What started out as an aspiration in business, investing, and a LeBron James tweet soon became reality for Renee Montgomery. In January of last year, the WNBA champion peeped a tweet from James expressing interest in buying the Atlanta Dream. She immediately reached out to his camp about bringing the tweet to life.
“I’ve always been interested in business and investing, but I never actually thought about having an ownership stake,” Montgomery shares with WSLAM. ”It wasn’t until the summer of 2020 when some discussions started to circulate that the Atlanta Dream would be selling in the near future. That’s when my family and I got the crazy idea of What if? It didn’t really seem realistic at the time. Fast forward to November when an ownership opportunity presented itself and I became an FCF Beasts co-owner with Marshawn Lynch and pro-wrestler Mero, before the Atlanta Dream ownership stake.”
Breaking down barriers is something that players across the W are already accustomed to doing, and Renee epitomized this when she became the first former player to own a team as well as hold a leadership role.
Little did Montgomery know that she would soon set the standard for minorities everywhere, symbolizing that basketball success doesn’t just stop on the hardwood, but it seeps into the business sector as well.
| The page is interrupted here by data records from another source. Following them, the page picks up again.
Definition seg_quarantine (l : option nat) (entry : nat) (a : option GrantAuditOperation)
    (deadline now now_ms : Z) (ft : fate) (d : State) : State * pc :=
  let c := PcQuarantine l entry a deadline in
  match entries (grants d) !! entry with
  | Some e =>
      if pe_quarantined e && negb (operation_allowed_while_quarantined (V6.operation_kind p)) then
        let msg := "profile is quarantined; mutation operations are disabled" in
        match a with
        | Some a' => deny c a' (rs "quarantine.mutation_denied") msg now now_ms ft d
        | None => finish c (RefusedWith None msg) d
        end
      else
        match l, a with
        | Some l', Some a' => (d, PcSpend l' entry a' None)
        | _, _ => (d, PcDispatch l entry a deadline [])
        end
  | None => (d, c)
  end.

(** [spend_budget]: [remaining.load], then [compare_exchange_weak] until it
    succeeds or the budget is zero.  [spurious]: the exchange fails although
    the value matches. *)
Definition seg_spend (l entry : nat) (a : GrantAuditOperation) (observed : option Z)
    (spurious : bool) (d : State) : State * pc :=
  match records (grants d) !! l with
  | Some r =>
      match observed with
      | None => (d, PcSpend l entry a (Some (gr_remaining r)))
      | Some n =>
          if n =? 0 then (d, PcRefuse l entry a)
          else if (gr_remaining r =? n) && negb spurious then
            let g := grants d in
            (with_grants d (with_records g (<[l := with_remaining r (n - 1)]> (records g)) (work g)),
             if n =? 1 then PcExhaust l entry a
             else PcDispatch (Some l) entry (Some a) (ga_deadline a) [])
          else (d, PcSpend l entry a (Some (gr_remaining r)))
      end
  | None => (d, PcSpend l entry a observed)
  end.

Definition mark_exhausted (l : nat) (now : Z) (d : State) : State :=
  match V6.grant_id p with
  | Some id => with_grants d (mark_terminal_if_same id l Exhausted now (grants d))
  | None => d
  end.

Definition seg_exhaust (l entry : nat) (a : GrantAuditOperation) (spend_now : Z) (d : State)
  : State * pc :=
  (mark_exhausted l spend_now d, PcDispatch (Some l) entry (Some a) (ga_deadline a) []).

Definition seg_refuse (l entry : nat) (a : GrantAuditOperation) (spend_now : Z) (d : State)
  : State * pc :=
  (mark_exhausted l spend_now d, PcDeny l entry a).

Definition seg_deny (l entry : nat) (a : GrantAuditOperation) (now now_ms : Z) (ft : fate)
    (d : State) : State * pc :=
  deny (PcDeny l entry a) a (rs "grant.budget_exhausted") "grant budget exhausted" now now_ms ft d.

(** The running operation writes a response; [wrote]: its deadline has not
    passed and the transport took the frame. *)
Definition seg_respond (l : option nat) (entry : nat) (a : option GrantAuditOperation)
    (deadline : Z) (released : list Frame) (response : Frame) (now now_ms : Z) (ft : fate)
    (wrote : bool) (d : State) : State * pc :=
  let release fr := if wrote then released ++ [fr] else released in
  match a with
  | None => (d, PcDispatch l entry None deadline (release response))
  | Some a =>
      match before_terminal_frame a response now now_ms ft d with
      | (a', d', Some None) => (d', PcDispatch l entry (Some a') deadline (release response))
      | (a', d', Some (Some replacement)) =>
          (d', PcDispatch l entry (Some a') deadline (release replacement))
      | (a', d', None) => (d', PcDispatch l entry (Some a') deadline released)
      end
  end.

(** [dispatch_root_request] returned [result]. *)
Definition seg_return (l : option nat) (a : option GrantAuditOperation) (released : list Frame)
    (result_ : result string unit) (d : State) : State * pc :=
  (d, PcFinalize l a released result_).

Definition seg_finalize (l : option nat) (a : option GrantAuditOperation) (released : list Frame)
    (result_ : result string unit) (now now_ms : Z) (ft : fate) (d : State) : State * pc :=
  let c := PcFinalize l a released result_ in
  match a with
  | None => finish c (Relayed l None released (Ok tt) result_) d
  | Some a =>
      match finalize_unknown_if_pending a now now_ms ft d with
      | (a', d', Some r) => finish c (Relayed l (Some a') released r result_) d'
      | (_, d', None) => finish c Aborted d'
      end
  end.

(** One segment of the handler, for some behaviour of its environment. *)
Inductive hstep : State -> pc -> State -> pc -> Prop :=
| h_start now d : hstep d PcStart (seg_start now d).1 (seg_start now d).2
| h_validate l now now_ms d :
    hstep d (PcValidate l) (seg_validate l now now_ms d).1 (seg_validate l now now_ms d).2
| h_authorize l entry now wall_now d :
    hstep d (PcAuthorize l entry)
      (seg_authorize l entry now wall_now d).1 (seg_authorize l entry now wall_now d).2
| h_intent l entry a now now_ms ft d :
    hstep d (PcIntent l entry a)
      (seg_intent l entry a now now_ms ft d).1 (seg_intent l entry a now now_ms ft d).2
| h_quarantine l entry a deadline now now_ms ft d :
    hstep d (PcQuarantine l entry a deadline)
      (seg_quarantine l entry a deadline now now_ms ft d).1
      (seg_quarantine l entry a deadline now now_ms ft d).2
| h_spend l entry a observed spurious d :
    hstep d (PcSpend l entry a observed)
      (seg_spend l entry a observed spurious d).1 (seg_spend l entry a observed spurious d).2
| h_exhaust l entry a now d :
    hstep d (PcExhaust l entry a) (seg_exhaust l entry a now d).1 (seg_exhaust l entry a now d).2
| h_refuse l entry a now d :
    hstep d (PcRefuse l entry a) (seg_refuse l entry a now d).1 (seg_refuse l entry a now d).2
| h_deny l entry a now now_ms ft d :
    hstep d (PcDeny l entry a)
      (seg_deny l entry a now now_ms ft d).1 (seg_deny l entry a now now_ms ft d).2
| h_respond l entry a deadline released response now now_ms ft wrote d :
    hstep d (PcDispatch l entry a deadline released)
      (seg_respond l entry a deadline released response now now_ms ft wrote d).1
      (seg_respond l entry a deadline released response now now_ms ft wrote d).2
| h_return l entry a deadline released r d :
    hstep d (PcDispatch l entry a deadline released)
      (seg_return l a released r d).1 (seg_return l a released r d).2
| h_finalize l a released r now now_ms ft d :
    hstep d (PcFinalize l a released r)
      (seg_finalize l a released r now now_ms ft d).1 (seg_finalize l a released r now now_ms ft d).2
(* the task is aborted between two segments *)
| h_abort c d : (forall o, c <> PcDone o) -> hstep d c (finish c Aborted d).1 (finish c Aborted d).2.
End handler.

(** ** The daemon *)

Record Handler := { h_prelude : V6RequestPrelude; h_frame : Frame; h_pc : pc }.

(** A claimed budget unit: which record, for which request. *)
Record Claim := {
  cl_record : nat;
  cl_prelude : V6RequestPrelude;
  cl_frame : Frame;
  cl_entry : nat;
  cl_audit : GrantAuditOperation;
}.

(** [sys_claims] is history: it records every claim and influences nothing. *)
Record Sys := {
  sys_daemon : State;
  sys_handlers : gmap nat Handler;
  sys_claims : list Claim;
}.

Definition with_daemon (s : Sys) (d : State) : Sys :=
  {| sys_daemon := d; sys_handlers := sys_handlers s; sys_claims := sys_claims s |}.

Definition claimed (h : Handler) (c' : pc) : list Claim :=
  let claim l entry a := [{| cl_record := l; cl_prelude := h_prelude h; cl_frame := h_frame h;
                             cl_entry := entry; cl_audit := a |}] in
  match h_pc h, c' with
  | PcSpend l entry a _, PcExhaust _ _ _ => claim l entry a
  | PcSpend l entry a _, PcDispatch _ _ _ _ _ => claim l entry a
  | _, _ => []
  end.

(** The kinds [handle_global_conn] serves itself. *)
Definition is_control_kind (kind : str) : bool :=
  bool_decide (kind ∈ [rs "daemon.unlock"; rs "daemon.list-profiles"; rs "daemon.issue-grant";
                       rs "daemon.shutdown"]).

(** One step of the daemon: an authenticated request arrives (the session
    layer has checked that it is of the prelude's kind), a handler runs a
    segment, a finished one leaves; a profile is unlocked; a grant is issued;
    the reaper prunes; a detached audit write runs, or never does. *)
Inductive sys_step (instance_id : bytes) : Sys -> Sys -> Prop :=
| s_accept tid p f s :
    sys_handlers s !! tid = None ->
    frame_kind f = V6.operation_kind p -> is_control_kind (frame_kind f) = false ->
    sys_step instance_id s
      {| sys_daemon := with_grants (sys_daemon s) (idle_acquire (grants (sys_daemon s)));
         sys_handlers := <[tid := {| h_prelude := p; h_frame := f; h_pc := PcStart |}]>
                           (sys_handlers s);
         sys_claims := sys_claims s |}
| s_run tid h d' c' s :
    sys_handlers s !! tid = Some h ->
    hstep (h_prelude h) (h_frame h) instance_id (sys_daemon s) (h_pc h) d' c' ->
    sys_step instance_id s
      {| sys_daemon := d';
         sys_handlers := <[tid := {| h_prelude := h_prelude h; h_frame := h_frame h;
                                     h_pc := c' |}]> (sys_handlers s);
         sys_claims := claimed h c' ++ sys_claims s |}
| s_leave tid h o s :
    sys_handlers s !! tid = Some h -> h_pc h = PcDone o ->
    sys_step instance_id s
      {| sys_daemon := with_grants (sys_daemon s) (idle_release (grants (sys_daemon s)));
         sys_handlers := delete tid (sys_handlers s);
         sys_claims := sys_claims s |}
| s_unlock e s :
    pe_quarantined e = false ->
    sys_step instance_id s (with_daemon s (with_grants (sys_daemon s)
      (pool_insert (id_profile_id (pe_identity e)) e (grants (sys_daemon s)))))
| s_issue p f draw pool_now wall_now now s :
    sys_step instance_id s (with_daemon s (with_grants (sys_daemon s)
      (issue_grant p f draw pool_now wall_now now (grants (sys_daemon s))).1))
| s_reap_pool now s :
    sys_step instance_id s (with_daemon s (with_grants (sys_daemon s)
      (pool_prune_expired now (grants (sys_daemon s)))))
| s_reap_grants now s :
    sys_step instance_id s (with_daemon s (with_grants (sys_daemon s)
      (grants_prune_expired now (grants (sys_daemon s)))))
| s_detached l1 i e l2 s :
    detached (sys_daemon s) = l1 ++ (i, e) :: l2 ->
    sys_step instance_id s (with_daemon s
      {| grants := grants (sys_daemon s);
         ledger := (sink_append i e (ledger (sys_daemon s))).1;
         detached := l1 ++ l2 |})
| s_cancelled l1 i e l2 s :
    detached (sys_daemon s) = l1 ++ (i, e) :: l2 ->
    sys_step instance_id s (with_daemon s
      {| grants := grants (sys_daemon s); ledger := ledger (sys_daemon s);
         detached := l1 ++ l2 |}).

(** The daemon as it starts, over some ledger. *)
Definition sys_init (l : L) : Sys :=
  {| sys_daemon := {| grants := {| pool := ∅; live := ∅; tombstones := ∅; records := [];
                                   entries := []; work := 0 |};
                      ledger := l; detached := [] |};
     sys_handlers := ∅; sys_claims := [] |}.
Definition reachable (instance_id : bytes) (l : L) : Sys -> Prop :=
  rtc (sys_step instance_id) (sys_init l).
End relay.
“I feel humbled because when we started this journey, I didn’t even realize that I was, that wasn’t my intention,” Montgomery reflects. “I just wanted to be in the rooms where decisions were being made, to have representation at the highest level I can, because it matters to have that representation speaking up in that room. I hope to see more players go on the ownership or executive path. The players have earned the experience through sweat equity. It’s just about getting the opportunity.”
The two-time champ appeared in 37 playoff games, retiring from the W after having played in 364 games with 173 starts. She showed pure dedication and work ethic on the court, but she knows and urges the youth to understand the importance of skills such as communication and leadership off the court as well.
“Don’t take skills like speaking, writing and insight for granted,” she says. “Communication skills are an important part of leadership. Good communication that gets through to people is essential in whichever workplace you choose. You just need the confidence to believe you can do it. The skill set that you have does not change when you switch positions, the only thing that changes is the responsibilities. Then you realize you were always capable. Don’t be afraid to make your own path.”